By Sarah Terzo
Lindsey and April Woods lost their daughter Remy to a miscarriage in the second trimester. Remy was diagnosed in utero with 45x/46xy, a rare disorder that can cause severe disabilities. April and Lindsey refused abortion.
April recalls a conversation with the doctors:
At one point I asked “What’s worst-case scenario here” because prior to speaking to them we did not know the actual condition, so we did not realize how serious it could be. The genetic counselor said, “It depends on what you consider worst-case” which is something that sticks with me because I thought the answer was obvious – not having our child survive – but still had to say it as they waited for an answer.
April and Lindsey were devastated to learn in a subsequent appointment that Remy’s heart had stopped beating. Lindsey had to be induced. The couple decided they wanted to bury Remy and hold a funeral.
Doctors dehumanized their daughter by calling her “tissue” repeatedly. April writes:
I heard the word tissue many times that day. When we said we wanted to bury Remy we were told that they had to send the tissue to the lab to confirm they took out what they said they did. Every time I asked about the policy, they kept referring to her as tissue despite me continuously saying “baby.” Every time I said baby in a sentence, they responded with the word tissue in its place.
The couple’s grief was made worse by the hospital’s attitude:
It made us disgusted that they could refer to our baby, who we just learned we lost a couple of hours prior, as tissue. Their care lacked basic human decency as they refused to acknowledge our loss of our child. We were crying and trying to wrap our minds around how we were going to tell our sons there was no longer a baby sibling in mommy’s belly, and to hear the hospital employees say tissue over and over again like we had not lost our hopes and dreams made us feel like they were almost judging us for wanting to bury our daughter. It made the worst day of our lives ever worse because in that moment, every time they said tissue, it felt like we were completely alone in our grief.

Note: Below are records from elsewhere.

(** * Batch Enrollment Dashboard: loader, filter and aggregation pipeline

    A shallow embedding of [dashboard_app.py]: the cache-or-refresh loader
    [load_data_from_sheets], the filter stage of [update_dashboard], and
    the aggregates it derives (recent-window trend, revenue scaling, batch
    summary with its totals row), followed by the properties established
    about them. *)

From Stdlib Require Import List String Ascii Bool Arith ZArith QArith Lia.
From Stdlib Require Import Permutation Sorted Qfield.
Import ListNotations.

Set Implicit Arguments.
Close Scope Q_scope.

(* ================================================================== *)
(** * Python strings *)
(* ================================================================== *)

(** Strings are byte strings.  Bytes below 128 are ASCII characters; bytes
    from 128 on stand for the UTF-8 encoding of printable non-ASCII
    characters, which [str.lower] never maps to an ASCII letter that occurs
    in a header keyword and which [repr] prints as they are. *)
Module PyStr.

Local Open Scope string_scope.

Definition chr (n : nat) : ascii := ascii_of_nat n.
Definition ord (c : ascii) : nat := nat_of_ascii c.

Definition backslash : ascii := chr 92.
Definition squote : ascii := chr 39.
Definition dquote : ascii := chr 34.

Definition str1 (c : ascii) : string := String c EmptyString.


(** [c.lower()] on one character of an ASCII text. *)
Definition lower_char (c : ascii) : ascii :=
  let n := ord c in
  if (65 <=? n)%nat && (n <=? 90)%nat then chr (n + 32) else c.

(** [s.lower()] *)
Fixpoint lower (s : string) : string :=
  match s with
  | EmptyString => EmptyString
  | String c s' => String (lower_char c) (lower s')
  end.

(** [needle in hay] *)
Fixpoint contains (needle hay : string) : bool :=
  prefix needle hay ||
  match hay with
  | EmptyString => false
  | String _ hay' => contains needle hay'
  end.

Fixpoint mem_char (c : ascii) (s : string) : bool :=
  match s with
  | EmptyString => false
  | String d s' => Ascii.eqb c d || mem_char c s'
  end.

Definition hex_digit (n : nat) : ascii :=
  if (n <? 10)%nat then chr (48 + n) else chr (87 + n).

But the worst was yet to come.
While Lindsey was still asleep from anesthesia, April prepared to take Remy’s body to the funeral home. The hospital forced her to carry the remains of her child away in a bright orange biohazard bucket. April says:
A nurse approached me while I was in the waiting room. She looked like a deer in headlights and was doing her best to look me in the eye while she asked: Did anyone explain to you what exactly you’ll be taking home with you today? She told me that our baby was in a bucket. A bio-hazard bucket. I could not picture what they were about to hand me, but I didn’t want to walk down the hall with my dead child in a bucket that said BIOHAZARD and asked if there was anything else to put our baby in so I wasn’t carrying my dead baby in a bucket down their hall . . . It seemed so off – so horrid it seemed unreal that they would hand someone a bucket with their dead child and expect them to carry the bucket the entire distance of their long hallway that I really could not fully grasp the situation. She said she talked to a supervisor who said it had to be this way.
I asked to at least put the bucket in a bag, or something, because I couldn’t bear the thought of carrying a marked bucket down the hall.
The hospital gave April a Home Goods plastic bag, and April carried Remy to her car, in the bucket, with the plastic bag wrapped around it.
April, a newly bereaved parent, was forced to cope with the hospital’s refusal to acknowledge the humanity of her child. The hospital viewed Remy not as the precious, unique, and valuable human being she was, but as medical waste.
Because preborn children are so dehumanized in our society, where thousands of them die daily in abortion, we should not be surprised that hospital staff members consider them only medical waste and not people. This grieving couple had their pain greatly magnified by hospital staff.
The story illustrates how abortion can hurt even those who don’t choose it. The dehumanization of April and Lindsey’s baby may well be a result of the way our society views preborn babies, which is a result of legalized abortion. Staff members at the hospital dehumanized Remy because to them, she was just tissue, like the 3,000 preborn babies who are aborted daily.
They didn’t acknowledge Remy’s humanity, or the fact that she was a unique, precious human being – a human being who was greatly loved.
When April arrived at the funeral home, the staff there treated Remy’s body with respect and dignity. Remy was buried in Reidy Cemetery in Wallaceton, PA, and the Woods are now doing a GoFundMe to raise funds for a headstone.
We love you Remy, and I’m so, so sorry that I couldn’t stop this from happening to you. I can only hope that by sharing how you were treated we can change how others are treated.
We can hope that those who read this story will try to influence medical providers to be more sensitive, and that any medical workers who read this article will realize how hurtful their attitudes toward preborn babies can be to bereaved parents. By going public, April and Lindsey hope to raise awareness of the despicable way miscarried babies are treated. But in a culture that dehumanizes preborn babies on a massive scale, changing the way these babies are viewed by doctors and hospital workers will be difficult.